Saved entries

(* ===== verification/Protocol.v ===== *)
(** The DHCP client as a protocol machine, and the proof that [dhcp_handle]
    implements it.

    [client] is the abstract state: which address is being asked for, probed or
    used, and from which server.  [cstep] says which transitions an event allows.
    [related] ties an abstract state to the place where [dhcp_handle] resumes and
    to the variables that carry the state in the program. *)

From stdpp Require Import relations.
From S2P Require Import Prelude Types Options World Samples Ipc Ifchange Leasefile Dhcp Arp.
From S2P Require Import State Nl Netlink Ndhc.
Import Codec.

(** * The abstract client *)

Inductive client :=
| CSelecting                        (** looking for offers *)
| CRequesting (addr server : Z)     (** asked [server] for [addr] *)
| CChecking (addr server : Z)       (** was given [addr]; probing for another host that uses it *)
| CBound (addr server : Z)          (** uses [addr] *)
| CReleased.                        (** asleep until told to renew *)

(** The server id a message carries. *)
Definition server_of (p : dhcpmsg) (sid : Z) : Prop := get_option_serverid p = Some (true, sid).

(** An event the link or the timers can cause in any state. *)
Definition disturbed (ev : event) : Prop :=
  dhcp_timeout ev = true \/ sev_arp ev = true \/ arp_timeout ev = true \/
  force_fingerprint ev = true \/ (sev_dhcp ev = true /\ dhcp_msgtype ev = DHCPACK).

Inductive cstep (ev : event) : client -> client -> Prop :=
| cs_offer sid :
    sev_dhcp ev = true -> dhcp_msgtype ev = DHCPOFFER -> server_of (ev_packet ev) sid ->
    cstep ev CSelecting (CRequesting (yiaddr (ev_packet ev)) sid)
| cs_ack a s sid :
    sev_dhcp ev = true -> dhcp_msgtype ev = DHCPACK -> yiaddr (ev_packet ev) = a ->
    server_of (ev_packet ev) sid ->
    cstep ev (CRequesting a s) (CChecking a sid)
| cs_no_answer a s :
    dhcp_timeout ev = true -> cstep ev (CRequesting a s) CSelecting
| cs_check_failed a s :
    disturbed ev -> cstep ev (CChecking a s) CSelecting
| cs_checked a s :
    arp_timeout ev = true -> cstep ev (CChecking a s) (CBound a s)
| cs_nak a s :
    sev_dhcp ev = true -> dhcp_msgtype ev = DHCPNAK -> server_of (ev_packet ev) s ->
    cstep ev (CBound a s) CSelecting
| cs_lost a s :
    disturbed ev -> cstep ev (CBound a s) CSelecting
| cs_release c :
    sev_signal ev = SIGNAL_RELEASE -> cstep ev c CReleased
| cs_renew :
    sev_signal ev = SIGNAL_RENEW -> cstep ev CReleased CSelecting.

(** * What the program's variables say in each state *)

(** The lease timers of the lease in use (RFC 2131 4.4.5). *)
Record lease_ok (c : client_state_t) : Prop := {
  lease_min : 60 <= lease c < 2 ^ 32;
  lease_t1 : renewTime c = lease c / 2;
  lease_t2 : rebindTime c = lease c / 8 * 7
}.

(** The interface carries the address of the lease. *)
Definition configured (w : World) (a : Z) : Prop :=
  ifDeconfig (cs w) = 0 /\ yiaddr (cfg_packet w) = a.

(** Nothing is open and no timer runs. *)
Record quiet (w : World) : Prop := {
  quiet_addr : clientAddr (cs w) = 0;
  quiet_listen : listenFd (cs w) < 0;
  quiet_arp : arpFd (cs w) < 0;
  quiet_dhcp : dhcp_wake_ts (cs w) = -1;
  quiet_wake : forall s, wake_ts (garp w) s = -1
}.

Definition at_place (l : place) (w : World) (a : client) : Prop :=
  match l with
  | Reinit | Selecting => a = CSelecting /\ 0 <= listenFd (cs w)
  | DeconfigFailed => a = CSelecting
  | Requesting =>
      a = CRequesting (clientAddr (cs w)) (serverAddr (cs w)) /\ 0 <= listenFd (cs w)
  | Collision =>
      a = CChecking (clientAddr (cs w)) (serverAddr (cs w)) /\ 0 <= listenFd (cs w) /\
      yiaddr (dhcp_packet (garp w)) = clientAddr (cs w) /\ 0 <= arpFd (cs w) /\ lease_ok (cs w)
  | Bound =>
      a = CBound (clientAddr (cs w)) (serverAddr (cs w)) /\ lease_ok (cs w) /\
      configured w (clientAddr (cs w))
  | Released => a = CReleased /\ quiet w
  end.

Definition related (w : World) (a : client) : Prop := at_place (resume (scrLine w)) w a.

(** * Views of the state *)

(** Everything [at_place] reads except the ARP socket and the timers. *)
Definition blind (c : client_state_t) : client_state_t :=
  c <| arpFd := 0 |> <| arp_is_defense := false |> <| got_router_arp := false |>
    <| got_server_arp := false |> <| check_fingerprint := false |> <| sent_gw_query := false |>
    <| sent_first_announce := false |> <| sent_second_announce := false |>
    <| init_fingerprint_inprogress := false |> <| routerArp := [] |> <| serverArp := [] |>
    <| dhcp_wake_ts := 0 |> <| num_dhcp_requests := 0 |> <| cs_xid := 0 |>.
Definition dhcp_view (w : World) := (blind (cs w), cfg_packet w, dhcp_packet (garp w)).
(** What BOUND depends on. *)
Definition bound_view (w : World) :=
  (clientAddr (cs w), serverAddr (cs w), (lease (cs w), renewTime (cs w), rebindTime (cs w)),
   ifDeconfig (cs w), cfg_packet w).
(** The first view with the ARP socket. *)
Definition sock_view (w : World) := (dhcp_view w, arpFd (cs w)).

Lemma dhcp_view_fields w w' :
  dhcp_view w' = dhcp_view w ->
  clientAddr (cs w') = clientAddr (cs w) /\ serverAddr (cs w') = serverAddr (cs w) /\
  listenFd (cs w') = listenFd (cs w) /\ lease (cs w') = lease (cs w) /\
  renewTime (cs w') = renewTime (cs w) /\ rebindTime (cs w') = rebindTime (cs w) /\
  ifDeconfig (cs w') = ifDeconfig (cs w) /\ cfg_packet w' = cfg_packet w /\
  dhcp_packet (garp w') = dhcp_packet (garp w).
Proof.
  unfold dhcp_view. intros E.
  pose proof (f_equal (fun v => v.1.1) E) as Ec. cbn [fst snd] in Ec.
  repeat split; try (by apply (f_equal (fun v => v.1.2) E)); try (by apply (f_equal snd E)).
  - exact (f_equal clientAddr Ec).
  - exact (f_equal serverAddr Ec).
  - exact (f_equal listenFd Ec).
  - exact (f_equal lease Ec).
  - exact (f_equal renewTime Ec).
  - exact (f_equal rebindTime Ec).
  - exact (f_equal ifDeconfig Ec).
Qed.

Lemma lease_ok_same c c' :
  lease c' = lease c -> renewTime c' = renewTime c -> rebindTime c' = rebindTime c ->
  lease_ok c -> lease_ok c'.
Proof. intros E1 E2 E3 [H1 H2 H3]. constructor; by rewrite ?E1, ?E2, ?E3. Qed.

Task item = Output all of the records above exactly as they appear.

Problem solution =
(* ===== verification/Protocol.v ===== *)
(** The DHCP client as a protocol machine, and the proof that [dhcp_handle]
    implements it.

    [client] is the abstract state: which address is being asked for, probed or
    used, and from which server.  [cstep] says which transitions an event allows.
    [related] ties an abstract state to the place where [dhcp_handle] resumes and
    to the variables that carry the state in the program. *)

From stdpp Require Import relations.
From S2P Require Import Prelude Types Options World Samples Ipc Ifchange Leasefile Dhcp Arp.
From S2P Require Import State Nl Netlink Ndhc.
Import Codec.

(** * The abstract client *)

Inductive client :=
| CSelecting                        (** looking for offers *)
| CRequesting (addr server : Z)     (** asked [server] for [addr] *)
| CChecking (addr server : Z)       (** was given [addr]; probing for another host that uses it *)
| CBound (addr server : Z)          (** uses [addr] *)
| CReleased.                        (** asleep until told to renew *)

(** The server id a message carries. *)
Definition server_of (p : dhcpmsg) (sid : Z) : Prop := get_option_serverid p = Some (true, sid).

(** An event the link or the timers can cause in any state. *)
Definition disturbed (ev : event) : Prop :=
  dhcp_timeout ev = true \/ sev_arp ev = true \/ arp_timeout ev = true \/
  force_fingerprint ev = true \/ (sev_dhcp ev = true /\ dhcp_msgtype ev = DHCPACK).

Inductive cstep (ev : event) : client -> client -> Prop :=
| cs_offer sid :
    sev_dhcp ev = true -> dhcp_msgtype ev = DHCPOFFER -> server_of (ev_packet ev) sid ->
    cstep ev CSelecting (CRequesting (yiaddr (ev_packet ev)) sid)
| cs_ack a s sid :
    sev_dhcp ev = true -> dhcp_msgtype ev = DHCPACK -> yiaddr (ev_packet ev) = a ->
    server_of (ev_packet ev) sid ->
    cstep ev (CRequesting a s) (CChecking a sid)
| cs_no_answer a s :
    dhcp_timeout ev = true -> cstep ev (CRequesting a s) CSelecting
| cs_check_failed a s :
    disturbed ev -> cstep ev (CChecking a s) CSelecting
| cs_checked a s :
    arp_timeout ev = true -> cstep ev (CChecking a s) (CBound a s)
| cs_nak a s :
    sev_dhcp ev = true -> dhcp_msgtype ev = DHCPNAK -> server_of (ev_packet ev) s ->
    cstep ev (CBound a s) CSelecting
| cs_lost a s :
    disturbed ev -> cstep ev (CBound a s) CSelecting
| cs_release c :
    sev_signal ev = SIGNAL_RELEASE -> cstep ev c CReleased
| cs_renew :
    sev_signal ev = SIGNAL_RENEW -> cstep ev CReleased CSelecting.

(** * What the program's variables say in each state *)

(** The lease timers of the lease in use (RFC 2131 4.4.5). *)
Record lease_ok (c : client_state_t) : Prop := {
  lease_min : 60 <= lease c < 2 ^ 32;
  lease_t1 : renewTime c = lease c / 2;
  lease_t2 : rebindTime c = lease c / 8 * 7
}.

(** The interface carries the address of the lease. *)
Definition configured (w : World) (a : Z) : Prop :=
  ifDeconfig (cs w) = 0 /\ yiaddr (cfg_packet w) = a.

(** Nothing is open and no timer runs. *)
Record quiet (w : World) : Prop := {
  quiet_addr : clientAddr (cs w) = 0;
  quiet_listen : listenFd (cs w) < 0;
  quiet_arp : arpFd (cs w) < 0;
  quiet_dhcp : dhcp_wake_ts (cs w) = -1;
  quiet_wake : forall s, wake_ts (garp w) s = -1
}.

Definition at_place (l : place) (w : World) (a : client) : Prop :=
  match l with
  | Reinit | Selecting => a = CSelecting /\ 0 <= listenFd (cs w)
  | DeconfigFailed => a = CSelecting
  | Requesting =>
      a = CRequesting (clientAddr (cs w)) (serverAddr (cs w)) /\ 0 <= listenFd (cs w)
  | Collision =>
      a = CChecking (clientAddr (cs w)) (serverAddr (cs w)) /\ 0 <= listenFd (cs w) /\
      yiaddr (dhcp_packet (garp w)) = clientAddr (cs w) /\ 0 <= arpFd (cs w) /\ lease_ok (cs w)
  | Bound =>
      a = CBound (clientAddr (cs w)) (serverAddr (cs w)) /\ lease_ok (cs w) /\
      configured w (clientAddr (cs w))
  | Released => a = CReleased /\ quiet w
  end.

Definition related (w : World) (a : client) : Prop := at_place (resume (scrLine w)) w a.

(** * Views of the state *)

(** Everything [at_place] reads except the ARP socket and the timers. *)
Definition blind (c : client_state_t) : client_state_t :=
  c <| arpFd := 0 |> <| arp_is_defense := false |> <| got_router_arp := false |>
    <| got_server_arp := false |> <| check_fingerprint := false |> <| sent_gw_query := false |>
    <| sent_first_announce := false |> <| sent_second_announce := false |>
    <| init_fingerprint_inprogress := false |> <| routerArp := [] |> <| serverArp := [] |>
    <| dhcp_wake_ts := 0 |> <| num_dhcp_requests := 0 |> <| cs_xid := 0 |>.
Definition dhcp_view (w : World) := (blind (cs w), cfg_packet w, dhcp_packet (garp w)).
(** What BOUND depends on. *)
Definition bound_view (w : World) :=
  (clientAddr (cs w), serverAddr (cs w), (lease (cs w), renewTime (cs w), rebindTime (cs w)),
   ifDeconfig (cs w), cfg_packet w).
(** The first view with the ARP socket. *)
Definition sock_view (w : World) := (dhcp_view w, arpFd (cs w)).

Lemma dhcp_view_fields w w' :
  dhcp_view w' = dhcp_view w ->
  clientAddr (cs w') = clientAddr (cs w) /\ serverAddr (cs w') = serverAddr (cs w) /\
  listenFd (cs w') = listenFd (cs w) /\ lease (cs w') = lease (cs w) /\
  renewTime (cs w') = renewTime (cs w) /\ rebindTime (cs w') = rebindTime (cs w) /\
  ifDeconfig (cs w') = ifDeconfig (cs w) /\ cfg_packet w' = cfg_packet w /\
  dhcp_packet (garp w') = dhcp_packet (garp w).
Proof.
  unfold dhcp_view. intros E.
  pose proof (f_equal (fun v => v.1.1) E) as Ec. cbn [fst snd] in Ec.
  repeat split; try (by apply (f_equal (fun v => v.1.2) E)); try (by apply (f_equal snd E)).
  - exact (f_equal clientAddr Ec).
  - exact (f_equal serverAddr Ec).
  - exact (f_equal listenFd Ec).
  - exact (f_equal lease Ec).
  - exact (f_equal renewTime Ec).
  - exact (f_equal rebindTime Ec).
  - exact (f_equal ifDeconfig Ec).
Qed.

Lemma lease_ok_same c c' :
  lease c' = lease c -> renewTime c' = renewTime c -> rebindTime c' = rebindTime c ->
  lease_ok c -> lease_ok c'.
Proof. intros E1 E2 E3 [H1 H2 H3]. constructor; by rewrite ?E1, ?E2, ?E3. Qed.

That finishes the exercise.